* [Your goal]:
Produce an exact copy of the lines from the line containing "FHighWaterMark (n : nat)." through the last line of the entries below, and only those lines.

* [Data]:
(* ===== verification/TcpConnection.v ===== *)
(** * TcpConnection: one connection in its I/O loop

    Models [src/net/TcpConnection.h] and [src/net/TcpConnection.cc] against
    the byte-queue interface of [Buffer.v] and the channel of [Poller.v].
    The results of [write], [writev], [sendfile] and [readv] are arguments of
    the operations that make the call.  What the connection does to the
    outside (bytes handed to the kernel, files sent and closed, callbacks,
    half-close) is appended to [log]; the functors it gives to its
    [EventLoop] are appended to [pending], which the loop runs in order
    (see [EventLoop.v]). *)

From S2P Require Import Prelude Buffer Poller.

Inductive StateE := kDisconnected | kConnecting | kConnected | kDisconnecting.

#[export] Instance StateE_eq_dec : EqDecision StateE.
Proof. solve_decision. Defined.

Record PendingFile := mkPending {
  pf_fd : Z;
  pf_offset : Z;
  pf_remaining : nat
}.

(** Observable effects, oldest first. *)
Inductive Effect :=
  | EWire (d : str)                     (* accepted by write/writev *)
  | ESendfile (fd off : Z) (n : nat)    (* accepted by sendfile *)
  | EClose (fd : Z)
  | EShutdownWrite
  | EUpdate (events : Z)                (* channel update *)
  | ERemoveChannel
  | EConnectionCallback (st : StateE)
  | EMessageCallback (n : Z)
  | ECloseCallback.

(** Functors queued in the loop. *)
Inductive Functor :=
  | FSend (msg : str)
  | FSendFile (fd off : Z) (count : nat)
  | FShutdown
  | FWriteComplete
  | FHighWaterMark (n : nat).

#[export] Instance Effect_eq_dec : EqDecision Effect.
Proof. solve_decision. Defined.
#[export] Instance Functor_eq_dec : EqDecision Functor.
Proof. solve_decision. Defined.

Definition EAGAIN : Z := 11.
Definition EWOULDBLOCK : Z := 11.
Definition EPIPE : Z := 32.
Definition ECONNRESET : Z := 104.

(** [constexpr size_t kBatch] of [drainPendingFiles]. *)
Definition kBatch : Z := 64 * 1024 * 1024.
Definition kMaxIov : nat := 16.

Section TcpConnection.
Context {B : Type} `{ByteQueue B}.

Record Conn := mkConn {
  state_ : StateE;
  channel_ : Channel;
  inputBuffer_ : B;
  outputBuffer_ : B;
  pendingFiles_ : list PendingFile;
  highWaterMark_ : Z;
  hasWriteComplete : bool;      (* writeCompleteCallback_ is set *)
  hasHighWaterMark : bool;      (* highWaterMarkCallback_ is set *)
  log : list Effect;
  pending : list Functor
}.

* [Exercise result]:
  | FHighWaterMark (n : nat).

#[export] Instance Effect_eq_dec : EqDecision Effect.
Proof. solve_decision. Defined.
#[export] Instance Functor_eq_dec : EqDecision Functor.
Proof. solve_decision. Defined.

Definition EAGAIN : Z := 11.
Definition EWOULDBLOCK : Z := 11.
Definition EPIPE : Z := 32.
Definition ECONNRESET : Z := 104.

(** [constexpr size_t kBatch] of [drainPendingFiles]. *)
Definition kBatch : Z := 64 * 1024 * 1024.
Definition kMaxIov : nat := 16.

Section TcpConnection.
Context {B : Type} `{ByteQueue B}.

Record Conn := mkConn {
  state_ : StateE;
  channel_ : Channel;
  inputBuffer_ : B;
  outputBuffer_ : B;
  pendingFiles_ : list PendingFile;
  highWaterMark_ : Z;
  hasWriteComplete : bool;      (* writeCompleteCallback_ is set *)
  hasHighWaterMark : bool;      (* highWaterMarkCallback_ is set *)
  log : list Effect;
  pending : list Functor
}.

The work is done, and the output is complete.